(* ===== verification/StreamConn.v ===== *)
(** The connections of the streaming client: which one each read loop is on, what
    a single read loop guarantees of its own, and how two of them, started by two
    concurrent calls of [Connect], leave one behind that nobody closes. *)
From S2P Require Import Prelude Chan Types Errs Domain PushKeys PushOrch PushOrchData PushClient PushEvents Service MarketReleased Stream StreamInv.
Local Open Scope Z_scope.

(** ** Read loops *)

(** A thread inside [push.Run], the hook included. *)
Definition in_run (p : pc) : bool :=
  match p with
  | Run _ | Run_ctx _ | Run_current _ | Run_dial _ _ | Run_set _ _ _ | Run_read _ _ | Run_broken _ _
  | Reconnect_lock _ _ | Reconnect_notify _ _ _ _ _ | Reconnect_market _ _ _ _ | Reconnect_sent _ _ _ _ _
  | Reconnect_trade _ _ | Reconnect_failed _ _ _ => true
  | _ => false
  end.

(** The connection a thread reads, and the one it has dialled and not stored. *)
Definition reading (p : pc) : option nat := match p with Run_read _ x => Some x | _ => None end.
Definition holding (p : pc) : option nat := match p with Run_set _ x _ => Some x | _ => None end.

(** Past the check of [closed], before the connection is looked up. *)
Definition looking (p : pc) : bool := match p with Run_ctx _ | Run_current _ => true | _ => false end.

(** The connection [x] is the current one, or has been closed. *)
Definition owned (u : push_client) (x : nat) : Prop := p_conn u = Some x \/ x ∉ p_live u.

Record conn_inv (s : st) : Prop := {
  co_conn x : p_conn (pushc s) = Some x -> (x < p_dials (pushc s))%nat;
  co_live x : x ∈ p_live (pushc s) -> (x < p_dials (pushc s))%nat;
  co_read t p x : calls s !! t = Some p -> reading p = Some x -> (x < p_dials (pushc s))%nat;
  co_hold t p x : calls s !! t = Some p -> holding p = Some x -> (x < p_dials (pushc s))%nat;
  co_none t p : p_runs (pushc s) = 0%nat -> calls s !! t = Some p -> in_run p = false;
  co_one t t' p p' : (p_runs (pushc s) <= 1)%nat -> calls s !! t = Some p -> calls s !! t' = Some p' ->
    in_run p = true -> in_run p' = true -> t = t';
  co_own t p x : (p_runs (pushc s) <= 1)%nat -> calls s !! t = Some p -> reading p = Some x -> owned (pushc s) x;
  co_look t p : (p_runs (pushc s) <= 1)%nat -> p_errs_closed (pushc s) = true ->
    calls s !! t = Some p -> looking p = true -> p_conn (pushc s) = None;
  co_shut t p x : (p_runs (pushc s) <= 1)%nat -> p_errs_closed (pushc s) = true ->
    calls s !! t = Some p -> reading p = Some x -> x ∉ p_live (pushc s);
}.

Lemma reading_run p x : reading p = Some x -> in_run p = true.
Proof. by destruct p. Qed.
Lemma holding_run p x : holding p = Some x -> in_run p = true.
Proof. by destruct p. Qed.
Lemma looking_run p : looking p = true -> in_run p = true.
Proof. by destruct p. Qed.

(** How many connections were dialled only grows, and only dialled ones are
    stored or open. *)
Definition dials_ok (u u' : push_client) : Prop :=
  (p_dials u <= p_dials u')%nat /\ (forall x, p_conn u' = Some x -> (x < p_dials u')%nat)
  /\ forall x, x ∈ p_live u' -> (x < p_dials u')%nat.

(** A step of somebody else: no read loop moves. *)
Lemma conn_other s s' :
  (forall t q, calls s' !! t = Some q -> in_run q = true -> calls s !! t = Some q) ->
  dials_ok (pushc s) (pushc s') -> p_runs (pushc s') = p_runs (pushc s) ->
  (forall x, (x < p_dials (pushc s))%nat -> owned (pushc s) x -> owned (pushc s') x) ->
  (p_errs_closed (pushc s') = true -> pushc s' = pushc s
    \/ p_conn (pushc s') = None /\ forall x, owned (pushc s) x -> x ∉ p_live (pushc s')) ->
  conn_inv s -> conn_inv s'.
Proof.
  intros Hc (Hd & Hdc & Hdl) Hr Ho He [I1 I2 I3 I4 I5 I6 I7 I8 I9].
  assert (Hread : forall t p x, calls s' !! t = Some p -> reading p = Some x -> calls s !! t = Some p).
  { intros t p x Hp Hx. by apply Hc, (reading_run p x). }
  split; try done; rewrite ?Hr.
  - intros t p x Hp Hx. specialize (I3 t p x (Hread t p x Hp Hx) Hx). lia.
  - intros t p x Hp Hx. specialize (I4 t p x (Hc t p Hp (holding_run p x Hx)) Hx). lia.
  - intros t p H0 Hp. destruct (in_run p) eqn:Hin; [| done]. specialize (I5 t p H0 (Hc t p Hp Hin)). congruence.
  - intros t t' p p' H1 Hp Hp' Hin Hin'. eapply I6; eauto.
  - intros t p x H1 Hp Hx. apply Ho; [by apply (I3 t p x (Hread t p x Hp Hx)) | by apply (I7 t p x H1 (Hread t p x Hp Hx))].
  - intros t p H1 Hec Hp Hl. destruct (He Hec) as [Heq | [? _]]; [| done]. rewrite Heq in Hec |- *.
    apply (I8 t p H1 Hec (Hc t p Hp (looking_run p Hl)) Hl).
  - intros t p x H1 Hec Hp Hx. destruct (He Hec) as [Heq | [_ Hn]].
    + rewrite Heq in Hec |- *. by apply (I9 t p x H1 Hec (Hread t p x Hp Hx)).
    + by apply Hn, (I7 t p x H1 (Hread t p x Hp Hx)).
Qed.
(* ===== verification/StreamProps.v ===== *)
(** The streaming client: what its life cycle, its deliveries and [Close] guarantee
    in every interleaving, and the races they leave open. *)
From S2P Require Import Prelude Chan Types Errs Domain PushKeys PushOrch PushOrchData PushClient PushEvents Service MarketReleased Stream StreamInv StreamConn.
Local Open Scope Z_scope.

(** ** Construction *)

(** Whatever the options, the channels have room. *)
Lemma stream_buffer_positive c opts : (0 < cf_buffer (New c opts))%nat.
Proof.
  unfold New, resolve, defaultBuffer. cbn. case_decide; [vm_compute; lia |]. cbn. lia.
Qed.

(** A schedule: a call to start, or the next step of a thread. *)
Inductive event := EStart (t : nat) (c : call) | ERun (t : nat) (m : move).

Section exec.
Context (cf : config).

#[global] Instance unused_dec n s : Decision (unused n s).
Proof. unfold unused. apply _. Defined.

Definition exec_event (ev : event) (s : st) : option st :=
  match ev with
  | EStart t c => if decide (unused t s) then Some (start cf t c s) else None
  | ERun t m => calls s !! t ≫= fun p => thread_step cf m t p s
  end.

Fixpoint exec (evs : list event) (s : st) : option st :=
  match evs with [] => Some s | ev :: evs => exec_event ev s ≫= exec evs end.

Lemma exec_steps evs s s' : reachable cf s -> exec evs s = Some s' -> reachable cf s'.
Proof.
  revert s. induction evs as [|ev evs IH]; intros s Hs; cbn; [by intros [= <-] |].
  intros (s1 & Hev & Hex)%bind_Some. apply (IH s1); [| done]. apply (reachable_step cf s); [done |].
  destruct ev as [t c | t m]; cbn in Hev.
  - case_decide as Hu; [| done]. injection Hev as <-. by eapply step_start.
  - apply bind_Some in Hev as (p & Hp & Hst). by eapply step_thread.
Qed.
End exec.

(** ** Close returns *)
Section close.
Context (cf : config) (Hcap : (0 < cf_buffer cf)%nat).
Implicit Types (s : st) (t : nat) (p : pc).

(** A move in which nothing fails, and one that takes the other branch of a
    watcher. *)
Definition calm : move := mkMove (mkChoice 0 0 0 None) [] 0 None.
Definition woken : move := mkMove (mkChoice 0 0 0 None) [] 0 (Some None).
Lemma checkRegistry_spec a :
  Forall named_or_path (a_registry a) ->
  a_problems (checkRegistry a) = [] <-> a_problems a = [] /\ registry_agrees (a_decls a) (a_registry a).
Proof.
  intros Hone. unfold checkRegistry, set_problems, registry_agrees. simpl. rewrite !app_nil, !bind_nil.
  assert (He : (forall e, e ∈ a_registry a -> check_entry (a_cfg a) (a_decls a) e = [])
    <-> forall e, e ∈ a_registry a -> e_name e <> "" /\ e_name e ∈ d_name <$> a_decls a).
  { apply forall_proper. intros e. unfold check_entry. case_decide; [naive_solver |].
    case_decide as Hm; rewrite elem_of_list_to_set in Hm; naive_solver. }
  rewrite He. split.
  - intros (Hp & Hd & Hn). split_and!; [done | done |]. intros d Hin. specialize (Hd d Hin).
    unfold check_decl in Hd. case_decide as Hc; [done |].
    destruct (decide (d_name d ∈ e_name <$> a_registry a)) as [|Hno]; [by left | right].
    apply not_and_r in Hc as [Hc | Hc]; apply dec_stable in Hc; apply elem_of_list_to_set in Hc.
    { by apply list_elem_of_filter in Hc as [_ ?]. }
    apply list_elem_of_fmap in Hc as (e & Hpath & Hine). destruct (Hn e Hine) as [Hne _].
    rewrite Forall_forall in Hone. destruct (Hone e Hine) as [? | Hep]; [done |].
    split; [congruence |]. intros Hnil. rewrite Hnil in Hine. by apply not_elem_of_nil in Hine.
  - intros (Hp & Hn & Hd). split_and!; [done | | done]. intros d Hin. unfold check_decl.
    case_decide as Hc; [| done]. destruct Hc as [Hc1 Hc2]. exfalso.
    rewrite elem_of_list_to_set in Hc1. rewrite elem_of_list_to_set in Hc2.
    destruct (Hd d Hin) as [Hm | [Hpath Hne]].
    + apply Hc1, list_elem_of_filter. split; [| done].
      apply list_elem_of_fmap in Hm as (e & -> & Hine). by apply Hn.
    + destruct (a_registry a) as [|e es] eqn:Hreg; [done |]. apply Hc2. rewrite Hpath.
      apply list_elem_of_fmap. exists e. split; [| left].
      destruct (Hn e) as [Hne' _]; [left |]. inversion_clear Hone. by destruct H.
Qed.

··········

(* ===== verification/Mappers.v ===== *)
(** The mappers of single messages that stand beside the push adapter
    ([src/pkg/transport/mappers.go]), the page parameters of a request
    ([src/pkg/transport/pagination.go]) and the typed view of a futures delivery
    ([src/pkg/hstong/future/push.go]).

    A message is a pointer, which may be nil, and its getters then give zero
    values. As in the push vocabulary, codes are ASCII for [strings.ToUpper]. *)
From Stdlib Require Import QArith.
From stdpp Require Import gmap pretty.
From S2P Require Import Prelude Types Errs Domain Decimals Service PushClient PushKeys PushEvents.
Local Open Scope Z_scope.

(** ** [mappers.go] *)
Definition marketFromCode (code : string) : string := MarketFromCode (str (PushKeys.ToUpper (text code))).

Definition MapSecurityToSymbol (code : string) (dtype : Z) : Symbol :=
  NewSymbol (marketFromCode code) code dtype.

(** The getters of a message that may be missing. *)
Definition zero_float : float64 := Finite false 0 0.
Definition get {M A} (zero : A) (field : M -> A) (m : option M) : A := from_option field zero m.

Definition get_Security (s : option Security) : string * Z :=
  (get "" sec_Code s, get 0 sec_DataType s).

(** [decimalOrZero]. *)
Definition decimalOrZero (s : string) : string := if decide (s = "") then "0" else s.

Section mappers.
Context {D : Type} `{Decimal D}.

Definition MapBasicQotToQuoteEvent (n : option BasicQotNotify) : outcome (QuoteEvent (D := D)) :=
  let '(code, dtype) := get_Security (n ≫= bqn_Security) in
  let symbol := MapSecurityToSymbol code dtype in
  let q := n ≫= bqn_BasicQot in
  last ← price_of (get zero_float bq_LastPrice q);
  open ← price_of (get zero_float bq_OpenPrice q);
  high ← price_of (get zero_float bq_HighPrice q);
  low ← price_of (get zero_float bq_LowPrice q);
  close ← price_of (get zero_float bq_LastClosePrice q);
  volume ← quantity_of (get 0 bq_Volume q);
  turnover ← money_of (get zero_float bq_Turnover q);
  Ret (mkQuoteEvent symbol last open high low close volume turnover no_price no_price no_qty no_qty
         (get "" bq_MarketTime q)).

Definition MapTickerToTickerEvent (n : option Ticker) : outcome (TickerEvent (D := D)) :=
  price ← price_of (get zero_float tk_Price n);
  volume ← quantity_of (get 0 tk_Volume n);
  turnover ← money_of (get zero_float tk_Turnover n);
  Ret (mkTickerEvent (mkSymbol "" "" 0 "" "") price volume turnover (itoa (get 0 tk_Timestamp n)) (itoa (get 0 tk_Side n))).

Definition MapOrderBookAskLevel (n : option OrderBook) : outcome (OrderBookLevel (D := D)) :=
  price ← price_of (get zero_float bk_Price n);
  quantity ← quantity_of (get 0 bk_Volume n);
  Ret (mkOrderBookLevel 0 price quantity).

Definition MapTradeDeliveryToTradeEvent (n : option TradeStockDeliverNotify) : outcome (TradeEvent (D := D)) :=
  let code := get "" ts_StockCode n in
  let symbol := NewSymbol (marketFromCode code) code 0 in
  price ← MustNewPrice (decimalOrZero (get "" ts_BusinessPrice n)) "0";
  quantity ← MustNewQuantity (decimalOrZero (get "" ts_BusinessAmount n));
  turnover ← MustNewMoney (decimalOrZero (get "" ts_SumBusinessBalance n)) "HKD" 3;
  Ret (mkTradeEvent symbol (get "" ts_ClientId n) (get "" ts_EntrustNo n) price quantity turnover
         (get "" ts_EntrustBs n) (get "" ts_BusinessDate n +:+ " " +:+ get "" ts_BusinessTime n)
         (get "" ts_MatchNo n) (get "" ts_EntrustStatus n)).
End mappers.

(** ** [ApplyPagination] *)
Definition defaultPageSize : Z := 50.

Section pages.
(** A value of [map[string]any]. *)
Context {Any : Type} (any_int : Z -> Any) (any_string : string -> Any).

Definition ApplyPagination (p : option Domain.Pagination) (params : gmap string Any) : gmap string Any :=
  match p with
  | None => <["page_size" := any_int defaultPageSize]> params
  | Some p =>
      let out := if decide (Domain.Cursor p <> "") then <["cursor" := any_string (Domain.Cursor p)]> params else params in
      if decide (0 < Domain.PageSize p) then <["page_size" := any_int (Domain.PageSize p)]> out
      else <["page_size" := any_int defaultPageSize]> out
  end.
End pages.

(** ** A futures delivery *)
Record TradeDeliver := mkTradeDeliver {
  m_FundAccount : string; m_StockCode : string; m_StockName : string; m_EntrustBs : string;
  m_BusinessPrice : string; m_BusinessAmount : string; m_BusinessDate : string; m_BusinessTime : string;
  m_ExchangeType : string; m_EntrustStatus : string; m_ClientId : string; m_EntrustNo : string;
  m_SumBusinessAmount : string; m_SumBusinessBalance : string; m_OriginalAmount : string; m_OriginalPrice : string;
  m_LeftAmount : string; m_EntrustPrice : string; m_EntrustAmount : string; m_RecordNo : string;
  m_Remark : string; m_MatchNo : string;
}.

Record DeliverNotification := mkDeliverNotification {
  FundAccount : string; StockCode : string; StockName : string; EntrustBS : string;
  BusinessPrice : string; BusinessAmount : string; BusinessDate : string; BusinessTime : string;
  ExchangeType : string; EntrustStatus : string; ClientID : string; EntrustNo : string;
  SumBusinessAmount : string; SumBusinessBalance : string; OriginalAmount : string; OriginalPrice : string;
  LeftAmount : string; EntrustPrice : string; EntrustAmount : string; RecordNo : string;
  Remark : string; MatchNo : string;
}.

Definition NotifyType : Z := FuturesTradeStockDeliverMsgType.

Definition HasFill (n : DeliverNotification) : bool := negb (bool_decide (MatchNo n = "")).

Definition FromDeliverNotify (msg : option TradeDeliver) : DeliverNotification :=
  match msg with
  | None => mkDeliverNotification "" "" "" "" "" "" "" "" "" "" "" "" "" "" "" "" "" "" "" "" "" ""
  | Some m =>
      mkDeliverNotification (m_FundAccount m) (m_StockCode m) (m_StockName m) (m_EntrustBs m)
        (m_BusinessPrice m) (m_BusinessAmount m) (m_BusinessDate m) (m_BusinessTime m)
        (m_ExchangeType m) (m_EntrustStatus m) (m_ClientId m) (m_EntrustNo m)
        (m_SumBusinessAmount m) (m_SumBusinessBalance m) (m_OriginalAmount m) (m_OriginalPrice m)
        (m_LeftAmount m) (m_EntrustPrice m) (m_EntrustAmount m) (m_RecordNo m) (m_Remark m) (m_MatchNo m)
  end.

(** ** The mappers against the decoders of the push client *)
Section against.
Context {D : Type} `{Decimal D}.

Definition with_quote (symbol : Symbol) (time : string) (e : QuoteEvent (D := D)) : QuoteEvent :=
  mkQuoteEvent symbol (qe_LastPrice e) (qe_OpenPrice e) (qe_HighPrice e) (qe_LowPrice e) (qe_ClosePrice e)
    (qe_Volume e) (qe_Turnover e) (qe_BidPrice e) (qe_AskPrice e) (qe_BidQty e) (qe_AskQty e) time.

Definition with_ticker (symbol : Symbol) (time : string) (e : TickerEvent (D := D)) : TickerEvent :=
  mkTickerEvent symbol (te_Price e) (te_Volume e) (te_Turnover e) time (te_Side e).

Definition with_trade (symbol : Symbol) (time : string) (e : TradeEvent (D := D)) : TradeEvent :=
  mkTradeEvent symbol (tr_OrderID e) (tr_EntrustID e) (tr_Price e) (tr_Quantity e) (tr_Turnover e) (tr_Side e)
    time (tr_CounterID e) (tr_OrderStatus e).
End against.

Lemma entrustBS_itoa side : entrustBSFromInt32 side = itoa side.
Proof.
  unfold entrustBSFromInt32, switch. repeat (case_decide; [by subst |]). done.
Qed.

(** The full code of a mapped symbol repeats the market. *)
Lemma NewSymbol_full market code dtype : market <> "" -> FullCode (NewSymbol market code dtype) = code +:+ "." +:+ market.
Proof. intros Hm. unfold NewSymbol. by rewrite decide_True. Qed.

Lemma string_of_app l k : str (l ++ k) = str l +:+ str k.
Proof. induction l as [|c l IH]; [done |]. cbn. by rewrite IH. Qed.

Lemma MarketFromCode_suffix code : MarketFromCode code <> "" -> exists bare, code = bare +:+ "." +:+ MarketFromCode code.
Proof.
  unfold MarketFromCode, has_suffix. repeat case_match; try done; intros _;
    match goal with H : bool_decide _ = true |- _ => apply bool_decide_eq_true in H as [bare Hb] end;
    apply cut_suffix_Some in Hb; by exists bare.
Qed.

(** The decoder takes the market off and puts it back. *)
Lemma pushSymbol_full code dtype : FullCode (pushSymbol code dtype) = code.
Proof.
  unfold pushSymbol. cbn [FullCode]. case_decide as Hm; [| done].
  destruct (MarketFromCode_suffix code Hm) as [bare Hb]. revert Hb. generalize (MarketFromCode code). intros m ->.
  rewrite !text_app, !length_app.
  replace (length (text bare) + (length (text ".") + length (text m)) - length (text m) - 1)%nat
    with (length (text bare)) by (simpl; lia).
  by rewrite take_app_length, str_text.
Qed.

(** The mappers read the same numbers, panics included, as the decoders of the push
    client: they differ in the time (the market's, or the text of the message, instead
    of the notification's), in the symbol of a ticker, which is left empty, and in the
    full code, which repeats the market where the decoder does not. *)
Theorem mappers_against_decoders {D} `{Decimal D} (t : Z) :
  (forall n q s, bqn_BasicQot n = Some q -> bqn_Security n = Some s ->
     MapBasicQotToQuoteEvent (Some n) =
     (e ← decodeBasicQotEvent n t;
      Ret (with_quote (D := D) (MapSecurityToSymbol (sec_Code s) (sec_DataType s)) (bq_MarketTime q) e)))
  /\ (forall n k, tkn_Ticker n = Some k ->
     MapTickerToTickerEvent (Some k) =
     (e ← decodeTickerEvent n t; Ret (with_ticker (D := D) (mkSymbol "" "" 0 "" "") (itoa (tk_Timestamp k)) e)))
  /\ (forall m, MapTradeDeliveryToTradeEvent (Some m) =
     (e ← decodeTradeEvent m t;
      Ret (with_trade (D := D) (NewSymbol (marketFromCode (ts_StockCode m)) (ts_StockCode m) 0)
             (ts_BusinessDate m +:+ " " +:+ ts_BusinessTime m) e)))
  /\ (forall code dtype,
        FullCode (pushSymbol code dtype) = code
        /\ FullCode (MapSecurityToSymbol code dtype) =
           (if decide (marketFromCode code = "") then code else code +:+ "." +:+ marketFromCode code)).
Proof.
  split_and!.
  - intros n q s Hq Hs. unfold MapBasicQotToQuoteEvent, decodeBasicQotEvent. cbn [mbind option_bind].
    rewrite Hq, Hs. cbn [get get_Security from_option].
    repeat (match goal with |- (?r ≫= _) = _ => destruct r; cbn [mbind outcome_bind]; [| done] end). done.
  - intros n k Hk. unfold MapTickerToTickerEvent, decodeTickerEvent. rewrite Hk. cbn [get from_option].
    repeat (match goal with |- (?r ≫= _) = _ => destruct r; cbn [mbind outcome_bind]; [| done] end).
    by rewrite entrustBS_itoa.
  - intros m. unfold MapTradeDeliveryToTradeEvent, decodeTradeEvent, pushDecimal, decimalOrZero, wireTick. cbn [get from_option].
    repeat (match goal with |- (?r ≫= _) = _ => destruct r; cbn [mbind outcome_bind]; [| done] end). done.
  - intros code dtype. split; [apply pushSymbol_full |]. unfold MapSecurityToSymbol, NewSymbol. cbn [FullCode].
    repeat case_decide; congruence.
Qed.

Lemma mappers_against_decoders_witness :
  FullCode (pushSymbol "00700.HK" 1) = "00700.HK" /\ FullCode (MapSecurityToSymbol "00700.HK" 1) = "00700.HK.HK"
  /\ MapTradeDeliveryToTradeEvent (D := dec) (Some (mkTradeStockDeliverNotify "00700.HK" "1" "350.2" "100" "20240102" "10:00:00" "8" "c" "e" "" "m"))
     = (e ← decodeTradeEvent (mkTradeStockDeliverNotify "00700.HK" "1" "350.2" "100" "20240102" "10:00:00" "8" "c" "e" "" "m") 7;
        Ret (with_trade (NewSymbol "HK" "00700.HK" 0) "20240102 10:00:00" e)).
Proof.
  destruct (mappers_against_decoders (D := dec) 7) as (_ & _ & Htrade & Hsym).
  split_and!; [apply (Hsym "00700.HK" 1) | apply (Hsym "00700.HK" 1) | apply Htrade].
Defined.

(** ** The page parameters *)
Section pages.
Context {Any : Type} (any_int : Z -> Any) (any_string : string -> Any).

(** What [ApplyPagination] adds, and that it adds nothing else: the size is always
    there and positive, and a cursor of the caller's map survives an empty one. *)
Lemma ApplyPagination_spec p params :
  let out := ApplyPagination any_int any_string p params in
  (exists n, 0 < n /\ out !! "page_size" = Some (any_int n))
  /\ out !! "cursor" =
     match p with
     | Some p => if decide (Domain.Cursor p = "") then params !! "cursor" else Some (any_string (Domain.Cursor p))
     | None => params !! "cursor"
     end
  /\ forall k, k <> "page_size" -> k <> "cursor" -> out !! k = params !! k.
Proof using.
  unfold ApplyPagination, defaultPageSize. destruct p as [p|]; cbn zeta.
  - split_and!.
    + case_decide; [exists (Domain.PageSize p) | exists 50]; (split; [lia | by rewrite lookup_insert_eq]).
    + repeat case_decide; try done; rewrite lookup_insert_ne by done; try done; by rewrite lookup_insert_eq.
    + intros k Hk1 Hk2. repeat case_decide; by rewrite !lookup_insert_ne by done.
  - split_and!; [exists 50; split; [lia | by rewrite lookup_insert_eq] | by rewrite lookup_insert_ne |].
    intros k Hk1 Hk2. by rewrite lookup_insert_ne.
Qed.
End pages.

··········

◆ **BRIEF**: Going back to the entries above, set down exactly the lines that begin at the one with "Definition with_quote (symbol" and end at the one with "mkQuoteEvent symbol (qe_LastPrice", both included, and nothing else.

◆ **WRITTEN RESPONSE**:
Definition with_quote (symbol : Symbol) (time : string) (e : QuoteEvent (D := D)) : QuoteEvent :=
  mkQuoteEvent symbol (qe_LastPrice e) (qe_OpenPrice e) (qe_HighPrice e) (qe_LowPrice e) (qe_ClosePrice e)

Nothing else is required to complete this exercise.